Cell membrane water permeabilities and streaming currents in Ambystoma proximal tubule.

An electrophysiological approach is used to analyze the possible routes of osmotically driven water flow across the isolated perfused Ambystoma proximal tubule. The minimum hydraulic conductivities (Lp) of the cell membranes were estimated from the initial rate of change of intracellular activities of Na+ and K+ in response to a step gradient of 50 or 100 mosmol/kg sucrose. The Lp of the apical membrane is 1.30 X 10(-4) cm.s-1.osM-1 referred to the luminal epithelial surface and 2.45 X 10(-6) cm.s-1.osM-1 when corrected for amplification of the brush border (n = 8). The Lp of the basolateral membrane is 1.42 X 10(-4) cm.s-1.osM-1 referred to the basement membrane surface and 6.39 X 10(-6) cm.s-1.osM-1 when corrected for the amplification of the basal and lateral membranes (n = 5). Transepithelial water flows were generated in either direction by a unilateral step increase of osmolality with 100 mosmol sucrose.
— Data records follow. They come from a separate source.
(* ===== verification/AdminViews.v ===== *)
(** * The views of the admin console

    The state and the event handlers of the components of
    [apps/admin-ui/src/App.tsx].  A handler is a function on the component's state
    and the state [W] of the far end; the token is what the session storage
    holds when it runs.  A state variable that is set twice in one handler has its
    last value; the value in between is what the user sees while the request
    runs. *)

From Stdlib Require Import ZArith Lia.
From stdpp Require Import base list numbers option strings.
From S2P Require Import Prelude JsString JsNumber Json Rpc AdminApi AdminState.

(** ** The application and its token *)
Inductive View := overview | cache | mq | config | logs | clients.
#[export] Instance View_eq_dec : EqDecision View.
Proof. solve_decision. Defined.

Definition navItems : list (View * jsstr) :=
  [(overview, js "Overview"); (cache, js "Cache"); (mq, js "MQ"); (config, js "Config");
   (logs, js "Logs"); (clients, js "Clients")].

Module App.
(** The state of [App], and the item "pgapp_admin_token" of the session storage *)
Record t := mk { view : View; tokenReady : bool; storage : option jsstr }.

(** The first render *)
Definition init (storage : option jsstr) : t :=
  mk overview (match truthy storage with Some _ => true | None => false end) storage.

Definition setView (v : View) (a : t) : t := mk v (tokenReady a) (storage a).

(** The component below the page head *)
Inductive content := ShowTokenPrompt | ShowView (v : View).
Definition body (a : t) : content := if tokenReady a then ShowView (view a) else ShowTokenPrompt.

(** [onSubmit] of [TokenPrompt], with [onSave] of [App] *)
Definition submitToken (value : jsstr) (a : t) : t :=
  match Text.trim value with
  | [] => a
  | trimmed => mk (view a) true (Some trimmed)
  end.

(** The effect of [useAsyncData] for the overview: enabled by [tokenReady] *)
Definition overviewRequest {W} {B : Browser W} (a : t) : remote W json :=
  fetchJson (storage a) (js "/api/admin/overview") no_init.
End App.

(** ** Pages *)
Record Page (T : Type) := mkPage {
  items : list T;
  limit : Z;
  offset : Z;
  next_offset : option Z
}.
Arguments mkPage {T} _ _ _ _.
Arguments items {T} _.

(** ** Queues *)
Record QueueSummary := mkQueue {
  qs_name : jsstr;
  qs_visible : number;
  qs_in_flight : number;
  qs_archived : number
}.

Module MqView.
Section View.
Context {W : Type} {B : Browser W}.
Variable token : option jsstr.

(** [queues.status === "ready" ? queues.data.items[0]?.name : undefined] *)
Definition selectedQueue (queues : LoadState (Page QueueSummary)) : option jsstr :=
  match queues with
  | ready page => qs_name <$> head (items page)
  | _ => None
  end.

Definition empty_page : json :=
  JObject [(js "items", JArray []); (js "limit", JNumber (Num.of_Z 50));
           (js "offset", JNumber (Num.of_Z 0)); (js "next_offset", JNull)].

Definition queue_path (q rest : jsstr) : jsstr := js "/api/admin/mq/queues/" ++ q ++ rest.

(** The factories of the two tables of the selected queue *)
Definition loadMessages (selectedQueue : option jsstr) : remote W json :=
  match truthy selectedQueue with
  | None => mret empty_page
  | Some q => fetchJson token (queue_path q (js "/messages?limit=50&offset=0")) no_init
  end.
Definition loadDlq (selectedQueue : option jsstr) : remote W json :=
  match truthy selectedQueue with
  | None => mret empty_page
  | Some q => fetchJson token (queue_path q (js "/dlq?limit=50&offset=0")) no_init
  end.

Definition reprocessDlq (selectedQueue : option jsstr) (messageId : number) (feedback : jsstr) (w : W)
    : jsstr * W :=
  match truthy selectedQueue with
  | None => (feedback, w)
  | Some q =>
      match postAction token (queue_path q (js "/dlq/" ++ Num.toString messageId ++ js "/reprocess")) w with
      | (Ok _, w) => (js "Reprocessed " ++ Num.toString messageId, w)
      | (Throw err, w) => (errorMessage err, w)
      | (OutOfFuel, w) => ([], w)
      end
  end.

Definition purgeDlq (selectedQueue : option jsstr) (feedback : jsstr) (w : W) : jsstr * W :=
  match truthy selectedQueue with
  | None => (feedback, w)
  | Some q =>
      let '(r, w) := postAction token (queue_path q (js "/dlq/purge")) w in
      match result ← r; count ← get_prop (js "deleted_count") result; String_of_optional count with
      | Ok count => (js "Purged " ++ count, w)
      | Throw err => (errorMessage err, w)
      | OutOfFuel => ([], w)
      end
  end.
End View.
End MqView.

(** ** Config *)
Record ConfigScopeSummary := mkSummary { cs_scope : ConfigScope; cs_current_revision : number }.

Module ConfigView.
(** The scope whose details are shown *)
Definition selected (scopes : list ConfigScopeSummary) (selectedScopeId : jsstr) : option ConfigScope :=
  match List.find (fun item => bool_decide (scopeId (cs_scope item) = selectedScopeId)) scopes with
  | Some item => Some (cs_scope item)
  | None => cs_scope <$> head scopes
  end.

(** [onClick] of the row of a scope in [ScopeList] *)
Definition onSelect (item : ConfigScopeSummary) : jsstr := scopeId (cs_scope item).
End ConfigView.

Record ConfigDraftItem := mkDraftItem {
  di_key : jsstr;
  di_value : json;
  di_deleted : bool;
  di_updated_at : jsstr
}.
Record ConfigDraft := mkDraft { cd_scope : ConfigScope; cd_items : list ConfigDraftItem }.
Record ConfigSchemaResponse := mkSchema {
  cs_schema_scope : ConfigScope;
  has_schema : bool;
  schema : json
}.

Module ConfigDetails.
Record t := mk {
  selectedKey : jsstr;
  jsonValue : jsstr;
  schemaValue : jsstr;
  feedback : jsstr
}.
(** ["{\n}"] *)
Definition empty_object : jsstr := [123; 10; 125].
Definition initial : t := mk (js "") empty_object empty_object (js "").
Definition setFeedback (f : jsstr) (s : t) : t := mk (selectedKey s) (jsonValue s) (schemaValue s) f.
Definition setEditor (k v : jsstr) (s : t) : t := mk k v (schemaValue s) (feedback s).
Definition setSchemaValue (v : jsstr) (s : t) : t := mk (selectedKey s) (jsonValue s) v (feedback s).

(** [onChange] of the key and the value; that of the schema is [setSchemaValue]. *)
Definition editKey (k : jsstr) (s : t) : t := setEditor k (jsonValue s) s.
Definition editValue (v : jsstr) (s : t) : t := setEditor (selectedKey s) v s.

(** The effect on the draft: the first item that is not deleted, or the first *)
Definition draftEffect (draft : LoadState ConfigDraft) (s : t) : t :=
  match draft with
  | ready data =>
      let first := match List.find (fun item => negb (di_deleted item)) (cd_items data) with
                   | Some item => Some item
                   | None => head (cd_items data)
                   end in
      match first with
      | None => setEditor (js "") empty_object s
      | Some first => setEditor (di_key first) (Json.stringify2 (di_value first)) s
      end
  | _ => s
  end.

Definition schemaEffect (response : LoadState ConfigSchemaResponse) (s : t) : t :=
  match response with
  | ready data => setSchemaValue (if has_schema data then Json.stringify2 (schema data) else empty_object) s
  | _ => s
  end.

Section Handlers.
Context {W : Type} {B : Browser W}.
Variable token : option jsstr.
Variable scope : ConfigScope.

(** The body of the request of [saveItem] *)
Definition item_body (key : jsstr) (value : json) : json :=
  JObject [(js "scope", scope_json scope); (js "key", JString key); (js "value", value)].

(** [try { await request; onSuccess } catch (error) { setFeedback(errorMessage(error)) }] *)
Definition attempt (request : remote W json) (onSuccess : t -> t) (s : t) (w : W) : t * W :=
  match request w with
  | (Ok _, w) => (onSuccess s, w)
  | (Throw err, w) => (setFeedback (errorMessage err) s, w)
  | (OutOfFuel, w) => (s, w)
  end.

Definition saveItem (s : t) (w : W) : t * W :=
  let s := setFeedback (js "") s in
  match Json.parse (jsonValue s) with
  | Throw _ => (setFeedback (js "Invalid JSON") s, w)
  | OutOfFuel => (s, w)
  | Ok parsed =>
      match Text.trim (selectedKey s) with
      | [] => (setFeedback (js "Key required") s, w)
      | key => attempt (sendJson token (js "/api/admin/config/items") (js "PUT") (item_body key parsed))
                 (setFeedback (js "Draft saved")) s w
      end
  end.

Definition saveSchema (s : t) (w : W) : t * W :=
  let s := setFeedback (js "") s in
  match Json.parse (schemaValue s) with
  | Throw _ => (setFeedback (js "Invalid JSON Schema") s, w)
  | OutOfFuel => (s, w)
  | Ok parsed =>
      attempt (sendJson token (js "/api/admin/config/schema") (js "PUT")
                 (JObject [(js "scope", scope_json scope); (js "schema", parsed)]))
        (setFeedback (js "Schema saved")) s w
  end.

Definition removeSchema (s : t) (w : W) : t * W :=
  let s := setFeedback (js "") s in
  attempt (deleteAction token (js "/api/admin/config/schema?" ++ scopeQuery scope))
    (fun s => setFeedback (js "Schema removed") (setSchemaValue empty_object s)) s w.

Definition publish (s : t) (w : W) : t * W :=
  let s := setFeedback (js "") s in
  attempt (sendJson token (js "/api/admin/config/releases") (js "POST")
             (JObject [(js "scope", scope_json scope); (js "message", JString (js "Admin UI publish"));
                       (js "published_by", JString (js "admin-ui"))]))
    (setFeedback (js "Release published")) s w.
End Handlers.
End ConfigDetails.

(** ** Client credentials *)
Module ClientsView.
(** [secret] is set from a response, so it can be any parsed value. *)
Record t := mk {
  clientKey : jsstr;
  roles : jsstr;
  secret : option json;
  feedback : jsstr
}.
Definition no_secret : option json := Some (JString []).
Definition initial : t := mk (js "") (js "") no_secret (js "").
Definition setFeedback (f : jsstr) (s : t) : t := mk (clientKey s) (roles s) (secret s) f.
Definition setSecret (x : option json) (s : t) : t := mk (clientKey s) (roles s) x (feedback s).

(** [onChange] of the two inputs *)
Definition editClientKey (k : jsstr) (s : t) : t := mk k (roles s) (secret s) (feedback s).
Definition editRoles (r : jsstr) (s : t) : t := mk (clientKey s) r (secret s) (feedback s).

(** [roles.split(",").map((role) => role.trim()).filter(Boolean)] *)
Definition role_list (roles : jsstr) : list jsstr :=
  filter (fun r => r <> []) (map Text.trim (Text.split 44 roles)).

Section Handlers.
Context {W : Type} {B : Browser W}.
Variable token : option jsstr.

(** What [createClient] and [rotateClient] do with the response: the secret is
    shown before the message is formatted. *)
Definition showCreated (prefix : jsstr) (created : json) (s : t) : t :=
  match x ← get_prop (js "secret") created; k ← get_prop (js "client_key") created; Ok (x, k) with
  | Ok (x, k) =>
      let s := setSecret x s in
      match String_of_optional k with
      | Ok k => setFeedback (prefix ++ k) s
      | Throw err => setFeedback (errorMessage err) s
      | OutOfFuel => s
      end
  | Throw err => setFeedback (errorMessage err) s
  | OutOfFuel => s
  end.

Definition create_body (key : jsstr) (rs : jsstr) : json :=
  JObject [(js "client_key", JString key); (js "roles", JArray (map JString (role_list rs)))].

Definition createClient (s : t) (w : W) : t * W :=
  let s := setSecret no_secret (setFeedback (js "") s) in
  match Text.trim (clientKey s) with
  | [] => (setFeedback (js "Client key required") s, w)
  | key =>
      match sendJson token (js "/api/admin/clients") (js "POST") (create_body key (roles s)) w with
      | (Ok created, w) => (showCreated (js "Created ") created s, w)
      | (Throw err, w) => (setFeedback (errorMessage err) s, w)
      | (OutOfFuel, w) => (s, w)
      end
  end.

Definition rotateClient (clientKey : jsstr) (s : t) (w : W) : t * W :=
  let s := setSecret no_secret (setFeedback (js "") s) in
  match postAction token (js "/api/admin/clients/" ++ clientKey ++ js "/rotate") w with
  | (Ok rotated, w) => (showCreated (js "Rotated ") rotated s, w)
  | (Throw err, w) => (setFeedback (errorMessage err) s, w)
  | (OutOfFuel, w) => (s, w)
  end.

Definition deactivateClient (clientKey : jsstr) (s : t) (w : W) : t * W :=
  let s := setFeedback (js "") s in
  match postAction token (js "/api/admin/clients/" ++ clientKey ++ js "/deactivate") w with
  | (Ok _, w) => (setFeedback (js "Deactivated " ++ clientKey) s, w)
  | (Throw err, w) => (setFeedback (errorMessage err) s, w)
  | (OutOfFuel, w) => (s, w)
  end.
End Handlers.
End ClientsView.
Bath-to-lumen flow increased paracellular transepithelial resistance (R3) by 48%; lumen-to-bath flow decreased R3 by only 3%. A bilateral increase in the osmolality of both solutions by 50 mosM had no significant effect on R3. Streaming potentials were observed during trans-epithelial water flow induced by unilateral gradients of sucrose; their polarity, magnitude, site of generation, and insensitivity to change of paracellular resistance are all indicative of water flow through paracellular structures, especially the lateral intercellular spaces. Contrary to earlier suggestions (J. M. Diamond, J. Membr. Biol. 51: 195-216, 1979), these potentials are not primarily diffusion potentials across anion-selective tight junctions resulting from solute polarization in the unstirred layers. Instead, a true electrokinetic basis for these streaming potentials is indicated by their continued presence after deletion of all Cl-. Thus water moves through both cellular and paracellular pathways in this epithelium.